Abstract

We karyotyped 27 malignant human gliomas including 3 anaplastic astrocytomas (AA), 23 glioblastoma multiformes (GBM), and 1 gliosarcoma (GS) in direct preparation, short term culture, or both, and found that they could be grouped according to their karyotypic patterns. Six of these tumors (3 GBM) had normal stemlines or only lacked one sex chromosome (Group la). Two tumors (Group lb) lacked one sex chromosome but showed, in addition, numerical and structural deviations. Three tumors were near-tetraploid (Group II) and contained double minutes (DMs). The remaining 16 tumors (I AA, 14 GBM, 1 GS) had near-diploid stemlines (Group III), often with gains of No. 7, loss of No. 10, structural abnormalities of No. 9 and DMs. These different patterns could be reflecting activation and/or amplification of different oncogenes. Alternatively they could be reflecting induction by different agents. But quite apart from their theoretical significance these karyotypic patterns could prove useful as prognostic indicators.
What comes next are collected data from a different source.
Lemma In_first_colon (s : str) :
  In ":"%char s -> exists a r, s = a ++ ":"%char :: r /\ ~ In ":"%char a.
Proof.
  intros Hin. apply (count_occ_In ascii_dec) in Hin.
  destruct (first_colon s) as (a & r & -> & Ha & _); [lia|]. by exists a, r.
Qed.

(** X4. Whenever processConnectRequest succeeds, the target it returns
    is the domain it returns, a colon and a port part, and the domain
    holds no colon: a requested authority without a colon is given the
    port 443, and one with a colon is dialled as requested while the
    domain is what stands before its first colon. *)
Theorem X4_connect_target (reader reader' : Reader) (target domain : str) :
  processConnectRequest reader = (Ok (target, domain), reader') ->
  ~ In ":"%char domain /\
  (exists port, target = domain ++ ":" ++ port) /\
  exists requested,
    readConnectRequest reader = (Ok requested, reader') /\
    (~ In ":"%char requested -> target = requested ++ ":443" /\ domain = requested) /\
    (In ":"%char requested -> target = requested).
Proof.
  unfold processConnectRequest.
  destruct (readConnectRequest reader) as [[requested|e] rd]; [|done].
  destruct (Contains requested ":") eqn:E; simpl; intros ?; simplify_eq.
  - apply Contains_colon in E. destruct (In_first_colon _ E) as (a & r & -> & Ha).
    rewrite Split_first_piece by done.
    split_and!; [done|by exists r|].
    eexists. split_and!; [done| |done]. intros Hno. by destruct Hno.
  - assert (~ In ":"%char requested) as Hno.
    { intros Hin. apply Contains_colon in Hin. congruence. }
    change (requested ++ list_ascii_of_string ":443")
      with (requested ++ ":"%char :: list_ascii_of_string "443").
    rewrite Split_first_piece by done.
    split_and!; [done|by exists (list_ascii_of_string "443")|].
    eexists. split_and!; [done|done|]. intros Hin. by destruct Hno.
Qed.

Lemma X4_witness :
  ~ In ":"%char ("open.test" : str) /\
  (exists port, ("open.test:443" : str) = "open.test" ++ ":" ++ port) /\
  exists requested,
    readConnectRequest (mkReader openConnect io_EOF) = (Ok requested, mkReader [] io_EOF) /\
    (~ In ":"%char requested ->
     ("open.test:443" : str) = requested ++ ":443" /\ ("open.test" : str) = requested) /\
    (In ":"%char requested -> ("open.test:443" : str) = requested).
Proof.
  apply (X4_connect_target (mkReader openConnect io_EOF)). reflexivity.
Defined.

Lemma connectLines_no_blank (lines : list str) (tail : str) (e : error) :
  Forall is_header_line lines -> cutLine tail = None ->
  forall fuel request, length lines < fuel ->
    connectLines fuel (mkReader (concat lines ++ tail) e) request
    = (Err e, mkReader [] e).
Proof.
  intros Hlines Htail.
  induction Hlines as [|h hs [Hh Hne] _ IH]; intros [|fuel] request Hlt;
    simpl in Hlt; try lia.
  - simpl. unfold ReadString. simpl. by rewrite Htail.
  - simpl concat. rewrite <- app_assoc. cbn [connectLines].
    rewrite (ReadString_line _ _ _ Hh). rewrite (bool_decide_eq_false_2 _ Hne).
    apply IH. lia.
Qed.

(** X5. A CONNECT request whose stream ends before a blank line is
    refused whatever the reason the stream ended, an orderly shutdown
    included: readConnectRequest returns the read error with every byte
    consumed, and handleHTTPS logs, writes nothing to the client and
    closes the socket. *)
Theorem X5_connect_needs_blank_line
        (w : World) (lines : list str) (tail : str) (e : error) :
  Forall is_header_line lines -> cutLine tail = None ->
  let reader := mkReader (concat lines ++ tail) e in
  readConnectRequest reader = (Err e, mkReader [] e) /\
  handleHTTPS w reader
  = [Log ERROR "Failed to process CONNECT request"; ConnClose Client].
Proof.
  intros Hlines Htail reader.
  assert (readConnectRequest reader = (Err e, mkReader [] e)) as Hread.
  { unfold readConnectRequest. rewrite (connectLines_no_blank lines tail e); [done..|].
    simpl. rewrite length_app. pose proof (length_concat_lines _ Hlines). lia. }
  split; [done|].
  unfold handleHTTPS, processConnectRequest. by rewrite Hread.
Qed.

Lemma X5_witness :
  let reader := mkReader (concat (fst cutConnect) ++ snd cutConnect) io_EOF in
  readConnectRequest reader = (Err io_EOF, mkReader [] io_EOF) /\
  handleHTTPS quiet reader
  = [Log ERROR "Failed to process CONNECT request"; ConnClose Client].
Proof.
  apply (X5_connect_needs_blank_line quiet (fst cutConnect) (snd cutConnect) io_EOF).
  - repeat constructor; by vm_compute.
  - reflexivity.
Defined.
The observa-tion that near-diploid human gliomas double their chromosome complements as they establish in culture and as transplantable lines in nude mice suggests that the near-tetraploid tumors in Group II are at a later stage of karyotypic progression than the near-diploid tumors in Groups I and III. There is also a spectrum of stage of karyotypic progression within Groups I and III ranging from tumors with only simple numerical deviations to those with complex numerical and structural abberations. The present series is too small and therapeutic regimens of individual patients are too diverse to determine if stage of karyotypic progression is a useful prognostic indicator. Long term studies of a large group of patients will be necessary to define these relationships.